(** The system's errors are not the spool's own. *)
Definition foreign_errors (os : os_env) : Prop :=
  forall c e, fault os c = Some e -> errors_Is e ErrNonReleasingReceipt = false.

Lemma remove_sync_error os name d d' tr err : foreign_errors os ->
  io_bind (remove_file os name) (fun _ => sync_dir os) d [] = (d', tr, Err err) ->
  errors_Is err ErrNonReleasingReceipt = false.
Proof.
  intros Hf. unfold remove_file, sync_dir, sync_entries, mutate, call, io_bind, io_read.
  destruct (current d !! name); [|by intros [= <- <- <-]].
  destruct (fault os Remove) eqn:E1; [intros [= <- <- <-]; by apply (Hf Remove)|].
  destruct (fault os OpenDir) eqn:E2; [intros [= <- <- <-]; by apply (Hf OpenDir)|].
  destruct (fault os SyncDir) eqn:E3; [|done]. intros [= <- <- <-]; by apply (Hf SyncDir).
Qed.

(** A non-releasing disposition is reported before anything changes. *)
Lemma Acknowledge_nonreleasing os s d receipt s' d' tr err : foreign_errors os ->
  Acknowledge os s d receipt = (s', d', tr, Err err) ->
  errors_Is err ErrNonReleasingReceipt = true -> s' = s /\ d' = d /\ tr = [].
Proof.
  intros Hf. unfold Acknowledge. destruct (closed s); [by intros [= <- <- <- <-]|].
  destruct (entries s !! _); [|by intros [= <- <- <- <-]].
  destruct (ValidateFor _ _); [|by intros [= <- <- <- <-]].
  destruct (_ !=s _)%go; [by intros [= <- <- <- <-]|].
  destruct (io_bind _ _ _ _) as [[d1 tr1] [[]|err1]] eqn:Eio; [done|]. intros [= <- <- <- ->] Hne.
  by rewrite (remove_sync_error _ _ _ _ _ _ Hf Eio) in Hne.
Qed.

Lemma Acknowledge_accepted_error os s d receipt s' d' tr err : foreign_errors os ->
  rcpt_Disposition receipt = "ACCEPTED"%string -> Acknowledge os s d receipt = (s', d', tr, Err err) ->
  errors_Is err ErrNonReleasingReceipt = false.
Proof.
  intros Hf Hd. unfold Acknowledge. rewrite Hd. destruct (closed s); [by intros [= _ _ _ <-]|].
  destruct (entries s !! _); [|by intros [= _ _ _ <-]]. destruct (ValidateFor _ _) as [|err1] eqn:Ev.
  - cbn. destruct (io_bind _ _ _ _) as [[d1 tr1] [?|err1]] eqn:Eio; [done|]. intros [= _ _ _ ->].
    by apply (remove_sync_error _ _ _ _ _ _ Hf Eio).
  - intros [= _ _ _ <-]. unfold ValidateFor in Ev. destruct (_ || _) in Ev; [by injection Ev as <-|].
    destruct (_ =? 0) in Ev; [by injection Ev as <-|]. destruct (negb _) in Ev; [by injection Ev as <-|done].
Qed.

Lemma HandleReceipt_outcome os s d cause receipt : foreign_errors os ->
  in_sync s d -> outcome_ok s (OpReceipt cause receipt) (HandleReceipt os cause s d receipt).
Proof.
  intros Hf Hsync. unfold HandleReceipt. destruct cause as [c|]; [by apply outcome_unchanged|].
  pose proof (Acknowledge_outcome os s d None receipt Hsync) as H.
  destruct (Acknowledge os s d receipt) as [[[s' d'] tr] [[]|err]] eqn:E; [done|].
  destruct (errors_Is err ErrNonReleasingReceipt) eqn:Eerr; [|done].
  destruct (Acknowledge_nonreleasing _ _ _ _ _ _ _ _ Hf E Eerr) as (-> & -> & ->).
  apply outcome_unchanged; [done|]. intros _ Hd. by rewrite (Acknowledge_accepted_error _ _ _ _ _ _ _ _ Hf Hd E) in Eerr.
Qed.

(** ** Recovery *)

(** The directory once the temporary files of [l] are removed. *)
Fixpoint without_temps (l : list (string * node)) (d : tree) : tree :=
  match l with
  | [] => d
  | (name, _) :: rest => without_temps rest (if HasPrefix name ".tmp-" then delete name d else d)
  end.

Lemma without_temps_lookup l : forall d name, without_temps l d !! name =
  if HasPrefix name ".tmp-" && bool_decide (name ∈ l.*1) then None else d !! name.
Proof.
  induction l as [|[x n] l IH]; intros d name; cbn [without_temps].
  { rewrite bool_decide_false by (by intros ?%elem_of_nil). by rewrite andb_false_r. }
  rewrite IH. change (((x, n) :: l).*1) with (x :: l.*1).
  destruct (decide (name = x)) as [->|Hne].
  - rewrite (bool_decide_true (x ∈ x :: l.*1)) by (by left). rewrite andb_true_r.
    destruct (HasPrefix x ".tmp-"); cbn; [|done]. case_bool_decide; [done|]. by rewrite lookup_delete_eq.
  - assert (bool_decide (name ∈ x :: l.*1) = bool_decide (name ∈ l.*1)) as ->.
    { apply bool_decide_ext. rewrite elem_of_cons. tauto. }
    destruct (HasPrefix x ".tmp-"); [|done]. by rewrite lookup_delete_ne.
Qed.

::::

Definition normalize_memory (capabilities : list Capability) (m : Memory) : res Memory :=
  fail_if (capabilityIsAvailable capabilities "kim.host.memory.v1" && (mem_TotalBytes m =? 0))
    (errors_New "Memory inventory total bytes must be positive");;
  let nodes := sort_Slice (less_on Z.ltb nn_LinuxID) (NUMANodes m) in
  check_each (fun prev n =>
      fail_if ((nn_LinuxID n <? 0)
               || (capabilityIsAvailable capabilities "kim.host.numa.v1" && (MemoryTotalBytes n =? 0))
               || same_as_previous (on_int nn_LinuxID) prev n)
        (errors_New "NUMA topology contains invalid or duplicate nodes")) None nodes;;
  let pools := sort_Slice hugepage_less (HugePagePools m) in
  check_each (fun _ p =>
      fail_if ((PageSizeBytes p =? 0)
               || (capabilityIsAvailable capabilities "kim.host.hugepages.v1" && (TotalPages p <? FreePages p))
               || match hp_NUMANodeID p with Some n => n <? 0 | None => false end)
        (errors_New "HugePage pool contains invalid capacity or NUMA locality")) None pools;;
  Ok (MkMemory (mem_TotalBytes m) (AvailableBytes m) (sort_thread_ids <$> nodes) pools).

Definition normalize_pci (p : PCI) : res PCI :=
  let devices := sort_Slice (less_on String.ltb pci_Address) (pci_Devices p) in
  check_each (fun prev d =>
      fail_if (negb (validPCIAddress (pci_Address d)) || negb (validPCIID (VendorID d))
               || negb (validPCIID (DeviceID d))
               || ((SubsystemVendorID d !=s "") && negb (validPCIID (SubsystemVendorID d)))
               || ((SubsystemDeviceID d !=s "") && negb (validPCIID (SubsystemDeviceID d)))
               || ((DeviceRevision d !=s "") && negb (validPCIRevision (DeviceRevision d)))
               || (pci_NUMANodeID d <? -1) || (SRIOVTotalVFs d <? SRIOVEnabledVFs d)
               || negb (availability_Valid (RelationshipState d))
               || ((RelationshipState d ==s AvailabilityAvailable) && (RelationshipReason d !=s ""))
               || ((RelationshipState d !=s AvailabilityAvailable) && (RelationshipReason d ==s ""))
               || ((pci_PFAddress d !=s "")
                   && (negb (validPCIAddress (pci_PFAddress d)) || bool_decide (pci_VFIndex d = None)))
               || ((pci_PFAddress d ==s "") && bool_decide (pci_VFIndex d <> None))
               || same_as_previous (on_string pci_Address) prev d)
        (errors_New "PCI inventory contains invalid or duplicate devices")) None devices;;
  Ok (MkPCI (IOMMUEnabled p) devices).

::::

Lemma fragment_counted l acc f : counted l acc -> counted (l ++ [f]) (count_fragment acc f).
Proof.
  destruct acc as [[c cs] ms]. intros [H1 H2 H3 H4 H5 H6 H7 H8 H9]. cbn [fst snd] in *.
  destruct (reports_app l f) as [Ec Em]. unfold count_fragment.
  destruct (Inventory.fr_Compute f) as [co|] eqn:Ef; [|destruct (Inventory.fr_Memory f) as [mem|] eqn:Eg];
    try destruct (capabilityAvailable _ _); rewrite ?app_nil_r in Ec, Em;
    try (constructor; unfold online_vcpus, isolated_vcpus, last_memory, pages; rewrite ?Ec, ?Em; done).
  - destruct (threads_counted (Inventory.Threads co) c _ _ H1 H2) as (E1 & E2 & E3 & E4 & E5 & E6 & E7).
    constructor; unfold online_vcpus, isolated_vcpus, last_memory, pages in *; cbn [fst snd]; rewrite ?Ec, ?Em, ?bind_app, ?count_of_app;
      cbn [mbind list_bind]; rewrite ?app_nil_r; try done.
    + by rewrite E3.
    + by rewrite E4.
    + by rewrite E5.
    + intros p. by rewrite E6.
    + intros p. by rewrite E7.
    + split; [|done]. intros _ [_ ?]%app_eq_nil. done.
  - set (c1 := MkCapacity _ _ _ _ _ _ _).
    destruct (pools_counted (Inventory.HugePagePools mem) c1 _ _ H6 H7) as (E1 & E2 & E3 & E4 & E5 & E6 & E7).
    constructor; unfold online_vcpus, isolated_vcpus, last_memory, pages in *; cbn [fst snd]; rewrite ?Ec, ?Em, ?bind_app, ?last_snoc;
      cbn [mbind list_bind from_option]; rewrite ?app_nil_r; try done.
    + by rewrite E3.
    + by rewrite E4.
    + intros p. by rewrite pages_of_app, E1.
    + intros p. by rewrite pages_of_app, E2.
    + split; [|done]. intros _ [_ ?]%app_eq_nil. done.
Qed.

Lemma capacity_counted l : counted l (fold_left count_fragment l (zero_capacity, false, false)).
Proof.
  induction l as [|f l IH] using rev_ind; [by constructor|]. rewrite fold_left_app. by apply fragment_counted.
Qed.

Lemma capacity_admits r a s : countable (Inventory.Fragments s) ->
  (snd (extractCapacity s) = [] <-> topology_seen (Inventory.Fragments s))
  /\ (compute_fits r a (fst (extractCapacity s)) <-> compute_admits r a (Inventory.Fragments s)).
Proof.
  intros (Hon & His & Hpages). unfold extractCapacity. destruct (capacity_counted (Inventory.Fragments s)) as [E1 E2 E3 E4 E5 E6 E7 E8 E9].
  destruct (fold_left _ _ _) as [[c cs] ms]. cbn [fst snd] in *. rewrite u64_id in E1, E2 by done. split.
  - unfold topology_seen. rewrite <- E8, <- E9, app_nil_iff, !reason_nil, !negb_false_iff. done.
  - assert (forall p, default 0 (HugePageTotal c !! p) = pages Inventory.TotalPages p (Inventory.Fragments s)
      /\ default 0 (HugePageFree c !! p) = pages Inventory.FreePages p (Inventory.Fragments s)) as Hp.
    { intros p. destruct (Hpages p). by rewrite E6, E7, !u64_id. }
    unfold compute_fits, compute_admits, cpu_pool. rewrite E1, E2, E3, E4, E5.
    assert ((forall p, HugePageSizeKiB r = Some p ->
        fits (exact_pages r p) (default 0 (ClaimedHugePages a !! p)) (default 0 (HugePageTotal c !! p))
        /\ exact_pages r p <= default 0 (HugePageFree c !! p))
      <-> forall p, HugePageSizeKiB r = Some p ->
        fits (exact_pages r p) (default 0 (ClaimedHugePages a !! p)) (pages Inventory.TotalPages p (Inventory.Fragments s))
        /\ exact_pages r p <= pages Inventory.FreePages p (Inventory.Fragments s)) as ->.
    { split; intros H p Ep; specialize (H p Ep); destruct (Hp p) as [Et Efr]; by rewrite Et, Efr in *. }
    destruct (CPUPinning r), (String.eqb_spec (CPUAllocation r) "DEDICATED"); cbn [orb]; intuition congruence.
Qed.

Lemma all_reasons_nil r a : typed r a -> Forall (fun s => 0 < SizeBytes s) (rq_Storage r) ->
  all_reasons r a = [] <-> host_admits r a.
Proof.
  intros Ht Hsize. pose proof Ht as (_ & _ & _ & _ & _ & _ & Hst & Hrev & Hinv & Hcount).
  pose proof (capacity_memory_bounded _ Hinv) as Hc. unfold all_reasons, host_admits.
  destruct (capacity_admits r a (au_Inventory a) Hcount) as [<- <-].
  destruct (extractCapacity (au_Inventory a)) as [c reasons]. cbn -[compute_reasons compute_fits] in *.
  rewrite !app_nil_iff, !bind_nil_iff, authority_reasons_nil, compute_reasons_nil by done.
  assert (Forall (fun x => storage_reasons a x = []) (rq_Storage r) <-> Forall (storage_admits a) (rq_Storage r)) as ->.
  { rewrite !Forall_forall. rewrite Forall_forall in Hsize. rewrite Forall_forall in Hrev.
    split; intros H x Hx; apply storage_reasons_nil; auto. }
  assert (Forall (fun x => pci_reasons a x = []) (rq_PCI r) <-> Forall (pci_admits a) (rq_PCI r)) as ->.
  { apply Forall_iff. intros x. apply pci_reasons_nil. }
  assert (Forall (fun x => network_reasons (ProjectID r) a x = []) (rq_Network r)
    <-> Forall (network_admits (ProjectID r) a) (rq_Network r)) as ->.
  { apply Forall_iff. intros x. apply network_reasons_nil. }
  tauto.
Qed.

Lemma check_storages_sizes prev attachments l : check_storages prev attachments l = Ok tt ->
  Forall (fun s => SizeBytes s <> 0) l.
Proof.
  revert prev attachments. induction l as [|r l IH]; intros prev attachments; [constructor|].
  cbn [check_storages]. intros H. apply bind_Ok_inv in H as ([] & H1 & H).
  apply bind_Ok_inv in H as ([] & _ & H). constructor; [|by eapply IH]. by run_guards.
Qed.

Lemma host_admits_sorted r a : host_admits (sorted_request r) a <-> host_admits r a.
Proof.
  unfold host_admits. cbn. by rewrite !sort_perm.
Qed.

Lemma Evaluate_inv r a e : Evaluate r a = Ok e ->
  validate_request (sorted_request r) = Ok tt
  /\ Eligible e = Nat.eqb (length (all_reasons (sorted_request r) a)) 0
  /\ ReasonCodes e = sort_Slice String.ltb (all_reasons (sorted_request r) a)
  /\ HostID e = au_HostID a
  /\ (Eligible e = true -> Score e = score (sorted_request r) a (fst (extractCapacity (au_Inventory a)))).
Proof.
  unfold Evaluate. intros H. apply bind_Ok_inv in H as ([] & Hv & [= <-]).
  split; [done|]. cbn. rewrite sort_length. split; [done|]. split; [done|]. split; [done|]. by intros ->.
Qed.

::::

** THE PROBLEM **
Whenever "assert" occurs in a line of the entries, copy that line.

** RESPONSE **
  - assert (bool_decide (name ∈ x :: l.*1) = bool_decide (name ∈ l.*1)) as ->.
  - assert (forall p, default 0 (HugePageTotal c !! p) = pages Inventory.TotalPages p (Inventory.Fragments s)
    assert ((forall p, HugePageSizeKiB r = Some p ->
  assert (Forall (fun x => storage_reasons a x = []) (rq_Storage r) <-> Forall (storage_admits a) (rq_Storage r)) as ->.
  assert (Forall (fun x => pci_reasons a x = []) (rq_PCI r) <-> Forall (pci_admits a) (rq_PCI r)) as ->.
  assert (Forall (fun x => network_reasons (ProjectID r) a x = []) (rq_Network r)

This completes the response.